Autonomous taxonomy service

From Open Food Facts wiki

Project 8: Autonomous taxonomy service

Description:

Taxonomies are at the heart of Open Food Facts in many aspects. It helps identify components (ingredients, labels, brands,…) and link them to useful properties, at the base of nutri-score, eco-score, allergens identification and some other properties.

Each taxonomy is a DAG (directed acyclic graph) where leaves have one or more parents.

Currently each taxonomy is loaded in memory by the perl application and this takes quite a lot of memory. While most of the time the structure is processed the apposite module : Tags.pm which offers a basic API. Still there are many places where the structure is used directly.

Expected outcomes:

  • We would like to take out this part in an independant service. The mission will be to build an independant service for taxonomies. It will offer a rich API to tackle all current usage in a practical way.
  • The service will most likely rely on a database to ensure good performance and avoid reinventing the wheel. You will have to study which type of database fits best for the task.
  • You will have to understand current perl code to understand use cases for taxonomy (your mentor will help you in this task). Create a service for taxonomy with a clean API, and implement usage of the API at least for the simplest usage cases (we can replace the old code progressively).
  • Having this independant service will help improve scalability, performance, maintainability and may offer new opportunities for services around taxonomies.

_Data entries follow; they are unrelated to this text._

(** * Morph demo dashboard: resource tables and editable cells

    A shallow embedding of the TypeScript sources

      - [lib/mocked-data.tsx]                      (module [mocked])
      - [components/resources/editable-cell.tsx]   (module [EditableCell])
      - the client resource table component        (module [ClientResourceTable])
      - the server resource page                   (module [ServerResourcePage])

    JavaScript values are an inductive type, objects are finite maps from
    property names to values, React state is a record that the handlers
    transform, and everything a handler does to the outside world (remote
    calls, toast notifications) is appended to a log.  Arrays that a closure
    keeps alive and mutates live in an explicit store.

    An [async] handler is run to its end in one step; how each call it
    awaits settles is an argument.  Handlers in flight at the same time are
    not interleaved. *)

From stdpp Require Import base strings gmap list pretty.
From Stdlib Require Import ZArith Ascii.

Set Default Proof Using "Type".
#[local] Set Warnings "-register-all".
#[local] Open Scope string_scope.
#[local] Open Scope list_scope.

(* ================================================================== *)
(** ** JavaScript values *)
(* ================================================================== *)

Module Js.

(** Numbers are carried as integers: the programs below only look at their
    tag and at their truthiness.  A [Date] is carried as its time value. *)
Inductive JsValue : Type :=
  | VUndefined
  | VNull
  | VBool (b : bool)
  | VNum (n : Z)
  | VStr (s : string)
  | VDate (t : Z)
  | VObj (o : gmap string JsValue).

Abbreviation JsObject := (gmap string JsValue).

(** What a [throw] carries. *)
Inductive JsError : Type :=
  | TypeError
  | Error (message : string).

(** Result of evaluating code that may throw. *)
Inductive Exc (A : Type) : Type :=
  | Ok (a : A)
  | Throw (e : JsError).
Arguments Ok {A} a.
Arguments Throw {A} e.

#[global] Instance Exc_ret : MRet Exc := λ A a, Ok a.

#[global] Instance Exc_fmap : FMap Exc := λ A B f c,
  match c with
  | Ok a => Ok (f a)
  | Throw e => Throw e
  end.

#[global] Instance Exc_bind : MBind Exc := λ A B k c,
  match c with
  | Ok a => k a
  | Throw e => Throw e
  end.

(** [try { body } catch { handler }] *)
Definition try_catch {A} (body : Exc A) (handler : JsError → A) : A :=
  match body with
  | Ok a => a
  | Throw e => handler e
  end.

(** A promise as seen by the [await] that consumes it. *)
Inductive Settled (A : Type) : Type :=
  | Resolved (a : A)
  | Rejected (e : JsError).
Arguments Resolved {A} a.
Arguments Rejected {A} e.

Definition await {A} (p : Settled A) : Exc A :=
  match p with
  | Resolved a => Ok a
  | Rejected e => Throw e
  end.

(** [typeof v] *)
Inductive JsType : Type :=
  | TyUndefined | TyObject | TyBoolean | TyNumber | TyString.

Definition typeof (v : JsValue) : JsType :=
  match v with
  | VUndefined => TyUndefined
  | VNull => TyObject
  | VBool _ => TyBoolean
  | VNum _ => TyNumber
  | VStr _ => TyString
  | VDate _ => TyObject
  | VObj _ => TyObject
  end.

Definition is_undefined (v : JsValue) : bool :=
  match v with VUndefined => true | _ => false end.

Definition is_null (v : JsValue) : bool :=
  match v with VNull => true | _ => false end.

Definition is_Date (v : JsValue) : bool :=
  match v with VDate _ => true | _ => false end.

(** ToBoolean *)
Definition truthy (v : JsValue) : bool :=
  match v with
  | VUndefined | VNull => false
  | VBool b => b
  | VNum n => negb (n =? 0)%Z
  | VStr s => negb (bool_decide (s = ""))
  | VDate _ | VObj _ => true
  end.

(** [a || b] *)
Definition or (a b : JsValue) : JsValue := if truthy a then a else b.

(** Own indexed properties of a string: ["0"], ["1"], ... *)
Fixpoint string_chars (i : nat) (s : string) : gmap string JsValue :=
  match s with
  | EmptyString => ∅
  | String c s' => <[pretty i := VStr (String c EmptyString)]> (string_chars (S i) s')
  end.

(** Own enumerable properties, as copied by an object spread [{...v}]. *)
Definition spread (v : JsValue) : gmap string JsValue :=
  match v with
  | VObj o => o
  | VStr s => string_chars 0 s
  | _ => ∅
  end.

(** Property read [v[k]].  Reading a property of [undefined] or [null]
    throws; a missing property reads as [undefined].  Properties inherited
    from the built-in prototypes are not modelled. *)
Definition get (v : JsValue) (k : string) : Exc JsValue :=
  match v with
  | VUndefined | VNull => Throw TypeError
  | VObj o => Ok (default VUndefined (o !! k))
  | VStr s =>
      if bool_decide (k = "length") then Ok (VNum (Z.of_nat (String.length s)))
      else Ok (default VUndefined (string_chars 0 s !! k))
  | _ => Ok VUndefined
  end.

(** Property read on something known to be an object: [o.k]. *)
Definition prop (o : gmap string JsValue) (k : string) : JsValue :=
  default VUndefined (o !! k).

(** Optional chaining [v?.k] *)
Definition get_opt (v : JsValue) (k : string) : JsValue :=
  match get v k with
  | Ok x => x
  | Throw _ => VUndefined
  end.

(** [v === s] for a string [s] *)
Definition strict_eq_string (v : JsValue) (s : string) : bool :=
  match v with
  | VStr s' => bool_decide (s' = s)
  | _ => false
  end.

(** [Array.prototype.forEach] over a body that updates a store [S] and may
    throw: the loop stops at the first throw and keeps what was written
    before it. *)
Fixpoint forEach {A S : Type} (body : A → S → S * option JsError)
    (l : list A) (s : S) : S * option JsError :=
  match l with
  | [] => (s, None)
  | a :: l' =>
      match body a s with
      | (s', None) => forEach body l' s'
      | (s', Some e) => (s', Some e)
      end
  end.

End Js.

Import Js.

(* ================================================================== *)
(** ** lib/mocked-data.tsx *)
(* ================================================================== *)

Record Connector := mkConnector { connector_id : string; connector_name : string }.

Record Field := mkField { field_id : string; field_name : string }.

(** The [icon] of a model is a JSX element and is left out. *)
Record Model := mkModel {
  model_id : string;
  model_name : string;
  model_fields : list Field
}.

Definition CONNECTORS : list Connector :=
  [ mkConnector "hubspot" "Hubspot";
    mkConnector "salesforce" "Salesforce";
    mkConnector "pipedrive" "Pipedrive" ].

Definition genericContact : Model :=
  mkModel "genericContact" "Contact"
    [ mkField "firstName" "First Name";
      mkField "lastName" "Last Name";
      mkField "email" "Email";
      mkField "fld_journeybee_lead__c" "Journeybee Lead";
      mkField "fld_journeybee_partner__c" "Journeybee Partner" ].

Definition genericCompany : Model :=
  mkModel "genericCompany" "Company"
    [ mkField "name" "Name";
      mkField "fld_journeybee_lead__c" "Journeybee Lead";
      mkField "fld_journeybee_partner__c" "Journeybee Partner" ].

Definition crmOpportunity : Model :=
  mkModel "crmOpportunity" "Opportunity"
    [ mkField "name" "Name";
      mkField "amount" "Amount";
      mkField "stage" "Stage";
      mkField "pipeline" "Pipeline";
      mkField "fld_journeybee_lead__c" "Journeybee Lead";
      mkField "fld_journeybee_partner__c" "Journeybee Partner" ].

Definition MODELS : list Model := [ genericContact; genericCompany; crmOpportunity ].

Definition DEMO_OWNER_ID : string := "demo_owner_id".

Definition MORPH_POC_ID : string := "a7b3c9d2".

Module mocked.

Module connectors.
Definition get (id : string) : option Connector :=
  List.find (λ connector, bool_decide (connector_id connector = id)) CONNECTORS.
Definition list : list Connector := CONNECTORS.
End connectors.

Module models.
Definition get (id : string) : option Model :=
  List.find (λ model, bool_decide (model_id model = id)) MODELS.
Definition list : list Model := MODELS.
End models.

Module auth.
Definition getUserOrOrgId : string := DEMO_OWNER_ID.
End auth.

Definition morphPocId : string := "morph-poc-" +:+ MORPH_POC_ID.

End mocked.

(* ================================================================== *)
(** ** components/resources/editable-cell.tsx *)
(* ================================================================== *)

(** The [type] prop of a cell. *)
Inductive CellType : Type :=
  | TText | TNumber | TDate | TSelect | TBoolean | TEmail | TUrl | TPhone.

#[global] Instance CellType_eq_dec : EqDecision CellType.
Proof. solve_decision. Defined.

Module EditableCell.

Record SelectOption := mkOption { label : string; value : string }.

(** [onUpdate] is the commit callback handed down by the parent.  Here it
    tells how the promise it returns settles; every invocation is recorded
    in the list of calls a handler returns. *)
Record Props := mkProps {
  p_value : JsValue;
  p_type : CellType;
  p_options : option (list SelectOption);
  onUpdate : JsValue → Settled unit
}.

(** [useState(false)] and [useState(value)] *)
Record State := mkState { isEditing : bool; editValue : JsValue }.

Definition initial (p : Props) : State :=
  {| isEditing := false; editValue := p_value p |}.

Definition setIsEditing (b : bool) (s : State) : State :=
  {| isEditing := b; editValue := editValue s |}.

Definition setEditValue (v : JsValue) (s : State) : State :=
  {| isEditing := isEditing s; editValue := v |}.

(** A handler returns the next state and the arguments of the [onUpdate]
    calls it made, in order. *)
Definition Outcome : Type := State * list JsValue.

(** Effect run after a render in which [value] or [isEditing] changed:
    reset the edit value unless the cell is being edited. *)
Definition resetEditValue (p : Props) (s : State) : State :=
  if negb (isEditing s) then setEditValue (p_value p) s else s.

Definition handleStartEdit (p : Props) (s : State) : State :=
  setIsEditing true (setEditValue (p_value p) s).

Definition handleCancel (s : State) : State :=
  setIsEditing false s.

(** [await onUpdate(editValue); setIsEditing(false)]: when the awaited
    promise rejects the function stops there. *)
Definition handleSave (p : Props) (s : State) : Outcome :=
  match await (onUpdate p (editValue s)) with
  | Ok _ => (setIsEditing false s, [editValue s])
  | Throw _ => (s, [editValue s])
  end.

Definition handleKeyDown (p : Props) (key : string) (s : State) : Outcome :=
  if bool_decide (key = "Enter") then handleSave p s
  else if bool_decide (key = "Escape") then (handleCancel s, [])
  else (s, []).

(** What the user can do to the rendered cell. *)
Inductive Event : Type :=
  | Click                          (* onClick of the display div *)
  | KeyDown (key : string)         (* onKeyDown of the Input *)
  | Change (text : string)         (* onChange of the Input *)
  | Blur                           (* onBlur of the Input *)
  | ValueChange (val : string)     (* onValueChange of a Select *)
  | CalendarSelect (date : option Z). (* onSelect of the Calendar *)

(** Which widget the edit mode mounts for a type: the [switch] of the
    edit branch. *)
Inductive Widget : Type := WSelect | WDate | WBoolean | WInput.

Definition widget (t : CellType) : Widget :=
  match t with
  | TSelect => WSelect
  | TDate => WDate
  | TBoolean => WBoolean
  | _ => WInput
  end.

Section Runtime.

Technologies: You can choose freely, in accordance with your mentor, which technology to use, still the capacity for the contributors community to maintain it in the long run is an important criteria. Some understanding of Perl is necessary.

Skills: this project is not easy to bootstrap. The candidate should be able to cope with complexity, and be able to quickly understand current code and extract possible model for it (mentor will help)

  • Slack channels: #taxonomies
  • Potential mentors: Stéphane Gigandet
  • Project duration: 350 h
  • Difficulty rating: Hard